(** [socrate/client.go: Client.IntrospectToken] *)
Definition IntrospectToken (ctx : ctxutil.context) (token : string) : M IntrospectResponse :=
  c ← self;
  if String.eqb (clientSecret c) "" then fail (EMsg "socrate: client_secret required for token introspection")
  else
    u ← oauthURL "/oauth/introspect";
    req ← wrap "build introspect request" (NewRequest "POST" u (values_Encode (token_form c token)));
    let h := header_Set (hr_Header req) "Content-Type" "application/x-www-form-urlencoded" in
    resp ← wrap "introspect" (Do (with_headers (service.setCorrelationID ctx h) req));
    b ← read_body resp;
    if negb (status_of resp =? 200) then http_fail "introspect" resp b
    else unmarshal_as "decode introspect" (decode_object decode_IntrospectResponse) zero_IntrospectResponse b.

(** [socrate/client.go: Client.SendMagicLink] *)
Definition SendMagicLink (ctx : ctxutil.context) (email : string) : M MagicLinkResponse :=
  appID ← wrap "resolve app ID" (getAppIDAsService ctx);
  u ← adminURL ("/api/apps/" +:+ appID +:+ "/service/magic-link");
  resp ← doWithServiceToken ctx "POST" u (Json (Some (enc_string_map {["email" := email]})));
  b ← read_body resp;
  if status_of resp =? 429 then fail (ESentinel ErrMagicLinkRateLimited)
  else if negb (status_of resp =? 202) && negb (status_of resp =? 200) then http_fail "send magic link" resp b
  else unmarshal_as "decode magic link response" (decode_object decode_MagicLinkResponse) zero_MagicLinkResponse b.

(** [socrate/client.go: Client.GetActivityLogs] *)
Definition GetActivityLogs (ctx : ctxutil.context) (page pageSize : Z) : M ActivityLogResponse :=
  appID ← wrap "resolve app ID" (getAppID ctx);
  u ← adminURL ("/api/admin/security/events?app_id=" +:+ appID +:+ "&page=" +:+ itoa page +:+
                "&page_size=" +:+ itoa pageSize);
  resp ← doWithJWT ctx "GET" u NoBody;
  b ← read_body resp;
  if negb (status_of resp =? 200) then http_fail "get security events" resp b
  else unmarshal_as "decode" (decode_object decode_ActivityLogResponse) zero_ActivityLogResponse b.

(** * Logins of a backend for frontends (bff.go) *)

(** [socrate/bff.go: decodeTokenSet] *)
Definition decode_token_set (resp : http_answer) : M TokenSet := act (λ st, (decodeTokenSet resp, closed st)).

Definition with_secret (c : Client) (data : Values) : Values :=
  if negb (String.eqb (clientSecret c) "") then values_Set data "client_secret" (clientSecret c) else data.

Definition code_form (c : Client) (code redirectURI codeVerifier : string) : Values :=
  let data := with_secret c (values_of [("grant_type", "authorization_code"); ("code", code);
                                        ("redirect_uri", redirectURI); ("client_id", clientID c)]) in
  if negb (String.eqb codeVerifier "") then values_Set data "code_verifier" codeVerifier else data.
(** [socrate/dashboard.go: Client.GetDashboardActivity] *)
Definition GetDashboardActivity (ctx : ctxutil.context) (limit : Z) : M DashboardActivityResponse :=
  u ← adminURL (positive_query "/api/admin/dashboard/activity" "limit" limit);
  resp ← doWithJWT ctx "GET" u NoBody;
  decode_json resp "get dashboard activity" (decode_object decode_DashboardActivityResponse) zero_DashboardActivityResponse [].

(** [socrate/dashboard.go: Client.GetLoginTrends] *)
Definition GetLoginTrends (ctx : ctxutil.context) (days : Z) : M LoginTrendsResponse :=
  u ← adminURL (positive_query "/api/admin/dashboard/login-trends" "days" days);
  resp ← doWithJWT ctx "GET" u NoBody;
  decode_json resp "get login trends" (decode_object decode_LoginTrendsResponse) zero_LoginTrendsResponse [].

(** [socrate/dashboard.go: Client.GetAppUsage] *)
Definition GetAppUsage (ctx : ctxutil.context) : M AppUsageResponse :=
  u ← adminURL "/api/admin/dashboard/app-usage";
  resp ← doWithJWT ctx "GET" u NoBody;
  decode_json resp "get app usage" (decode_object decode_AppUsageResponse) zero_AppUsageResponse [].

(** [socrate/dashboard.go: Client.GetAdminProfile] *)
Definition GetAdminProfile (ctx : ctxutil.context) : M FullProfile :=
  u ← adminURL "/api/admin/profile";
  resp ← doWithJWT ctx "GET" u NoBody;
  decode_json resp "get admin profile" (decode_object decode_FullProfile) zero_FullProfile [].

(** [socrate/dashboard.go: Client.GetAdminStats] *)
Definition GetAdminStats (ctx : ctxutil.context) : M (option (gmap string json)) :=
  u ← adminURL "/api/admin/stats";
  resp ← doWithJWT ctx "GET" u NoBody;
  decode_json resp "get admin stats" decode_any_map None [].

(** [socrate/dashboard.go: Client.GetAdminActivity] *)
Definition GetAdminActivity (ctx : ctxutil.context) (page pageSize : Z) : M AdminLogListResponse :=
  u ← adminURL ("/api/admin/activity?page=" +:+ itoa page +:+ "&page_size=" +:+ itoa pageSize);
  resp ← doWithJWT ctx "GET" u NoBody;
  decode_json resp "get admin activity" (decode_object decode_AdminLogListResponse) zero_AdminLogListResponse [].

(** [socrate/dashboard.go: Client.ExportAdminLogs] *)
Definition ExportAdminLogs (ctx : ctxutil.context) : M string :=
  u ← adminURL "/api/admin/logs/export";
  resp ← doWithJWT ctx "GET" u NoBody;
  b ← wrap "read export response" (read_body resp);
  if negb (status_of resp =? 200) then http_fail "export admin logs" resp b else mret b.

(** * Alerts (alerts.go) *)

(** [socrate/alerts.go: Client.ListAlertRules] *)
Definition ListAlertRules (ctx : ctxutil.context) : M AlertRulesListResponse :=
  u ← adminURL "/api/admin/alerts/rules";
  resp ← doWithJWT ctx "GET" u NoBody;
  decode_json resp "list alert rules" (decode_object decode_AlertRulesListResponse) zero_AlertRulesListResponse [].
□ □ □
Check each line of the entries above for the word "GetActivityLogs". List the ones that have it.

(** [socrate/client.go: Client.GetActivityLogs] *)
Definition GetActivityLogs (ctx : ctxutil.context) (page pageSize : Z) : M ActivityLogResponse :=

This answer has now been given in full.